Back up Swarm

MKE manager nodes store the swarm state and manager logs in the /var/lib/docker/swarm/ directory. Swarm raft logs contain crucial information for recreating Swarm-specific resources, including services, secrets, configurations, and node cryptographic identity. This data includes the keys used to encrypt the raft logs. You must have these keys to restore the swarm.

Because logs contain node IP address information and are not transferable to other nodes, you must perform a manual backup on each manager node. If you do not back up the raft logs, you cannot verify workloads or Swarm resource provisioning after restoring the cluster.

Note

You can avoid performing a Swarm backup by storing stacks, services definitions, secrets, and networks definitions in a source code management or config management tool.

Swarm backup contents

Data

Backed up

Description

Raft keys

Yes

Keys used to encrypt communication between Swarm nodes and to encrypt and decrypt raft logs

Membership

Yes

List of the nodes in the cluster

Services

Yes

Stacks and services stored in Swarm mode

Overlay networks

Yes

Overlay networks created on the cluster

Configs

Yes

Configs created in the cluster

Secrets

Yes

Secrets saved in the cluster

Swarm unlock key

No

Secret key needed to unlock a manager after its Docker daemon restarts

To back up Swarm:

Note

All commands that follow must be prefixed with sudo or executed from a superuser shell by first running sudo sh.

  1. If auto-lock is enabled, retrieve your Swarm unlock key.

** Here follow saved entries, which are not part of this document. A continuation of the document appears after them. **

(* ===== verification/V73Worker.v ===== *)
(** The bridge to the calibrated model, [src/system/worker_v73.py]: validation of the
    task envelope, the per-job state file that survives crashes, the single request to
    the model daemon, and the verification of what it left behind.

    A run of the collector is a sequence of persistent effects; the process may die
    before any of them.  The monad [V] carries the number of effects left before it
    does, so that every prefix of a run is covered. *)
From S2P Require Import Prelude PyVal Tasks TextWorker.

Definition CHECKPOINT_SHA256 : string :=
  "ba67d1234be517da77f9a4fdfe26b6c5831bda461ee44d2c4bf400d9367a0d86".
Definition MAX_INPUT_BYTES : Z := 50 * 1024 * 1024.
Definition REQUIRED : list string :=
  ["final.vital"; "final.unified.json"; "final.wav"; "result.json"]%string.
Definition OPTIONAL : list string :=
  ["selected.wav"; "mono_preview.wav"; "predicted.mid"; "performance.json"]%string.

(** ** Validation *)

Definition is_hex (c : Ascii.ascii) : bool :=
  let n := Ascii.nat_of_ascii c in
  (((48 <=? n) && (n <=? 57)) || ((97 <=? n) && (n <=? 102)))%nat.

(** [str(uuid.UUID(value)) == value]: the canonical lower-case form. *)
Fixpoint uuid_shape (groups : list nat) (l : list Ascii.ascii) : bool :=
  match groups with
  | [] => false
  | [n] => bool_decide (length l = n) && forallb is_hex l
  | n :: groups' =>
      bool_decide (length (take n l) = n) && forallb is_hex (take n l)
      && match drop n l with
         | c :: l' => bool_decide (Ascii.nat_of_ascii c = 45%nat) && uuid_shape groups' l'
         | [] => false
         end
  end.
(* ===== verification/V73WorkerFacts.v ===== *)
(** Theorems on the bridge to the calibrated model, by a small crash Hoare logic for the
    monad [V]: over any sequence of attempts, crashes included, the daemon receives one
    request at most, on an input whose digest was checked; the answers given for a job
    are all the same, and an answer names only artifacts that were verified and uploaded. *)
From S2P Require Import Prelude PyVal Tasks TextWorker V73Worker.

(** ** A logic with crashes *)

(** [Q] holds of the value and world of a run that returns, [E] of the world an error or
    a crash leaves. *)
Definition vtriple {A} (P : v73_world → Prop) (m : V A) (Q : A → v73_world → Prop)
    (E : v73_world → Prop) : Prop :=
  ∀ n w, P w →
    match m (n, w) with
    | (VRet a, (_, w')) => Q a w'
    | (VErr _ _ _, (_, w')) => E w'
    | (VCrash, (_, w')) => E w'
    end.

Section logic.
Context {A : Type}.
Implicit Types (P E : v73_world → Prop) (Q : A → v73_world → Prop).

Lemma vt_ret P Q E (a : A) : (∀ w, P w → Q a w) → vtriple P (mret a) Q E.
Proof. intros H n w HP. cbn. auto. Qed.

Lemma vt_raise P Q E c g r : (∀ w, P w → E w) → vtriple P (v_raise (A := A) c g r) Q E.
Proof. intros H n w HP. cbn. auto. Qed.
(* ===== verification/V73Locks.v ===== *)
(** The two file locks of [src/system/worker_v73.py], under concurrent calls of [process]
    in one worker process: the lock of a job, held from the look at its state file to the end
    of its collector, and the lock of the model.  A lock is taken without waiting and is
    released by closing its descriptor. *)
From S2P Require Import Prelude.

(** Where a call is; a collector outlives the call that started it. *)
Inductive vcall :=
| VcEntered           (* validated, before the job's lock *)
| VcDeciding          (* holds the job's lock: reads the state file *)
| VcReady             (* holds both locks: about to start the collector *)
| VcCollecting        (* the collector runs, with both locks *)
| VcRefused           (* a lock was taken: already_running or worker_busy *)
| VcRaised            (* another exception before the collector *)
| VcReplayed          (* returned the stored result *)
| VcUnstarted         (* the collector's thread could not be started *)
| VcFinished.         (* the collector has ended *)

#[export] Instance vcall_eq_dec : EqDecision vcall.
Proof. solve_decision. Defined.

Refer to Rotate the unlock key in the Docker documentation for more information.

  2. Optional. Mirantis recommends that you run at least three manager nodes, in order to achieve high availability, as you must stop the engine of the manager node before performing the backup. A majority of managers must be online for a cluster to be operational. If you have less than 3 managers, the cluster will be unavailable during the backup.

    Note

    While a manager is shut down, your swarm is more likely to lose quorum if further nodes are lost. A loss of quorum renders the swarm unavailable until quorum is recovered. Quorum is only recovered when more than 50% of the nodes become available. If you regularly take down managers when performing backups, consider running a 5-manager swarm, as this will enable you to lose an additional manager while the backup is running, without disrupting services.

  3. Select a manager node other than the leader to avoid a new election inside the cluster:

    docker node ls -f "role=manager" | tail -n+2 | grep -vi leader
    
  4. Optional. Store the Mirantis Container Runtime (MCR) version in a variable to easily add it to your backup name.

    ENGINE=$(docker version -f '{{.Server.Version}}')
    
  5. Stop MCR on the manager node before backing up the data, so that no data is changed during the backup:

    systemctl stop docker
    
  6. Back up the /var/lib/docker/swarm directory:

    tar cvzf "/tmp/swarm-${ENGINE}-$(hostname -s)-$(date +%s%z).tgz" /var/lib/docker/swarm/
    

    You can decode the Unix epoch in the file name by typing date -d @timestamp:

    date -d @1531166143
    Mon Jul  9 19:55:43 UTC 2018
    
  7. If auto-lock is enabled, unlock the swarm:

    docker swarm unlock
    
  8. Restart MCR on the manager node:

    systemctl start docker
    
  9. Repeat the above steps for each manager node.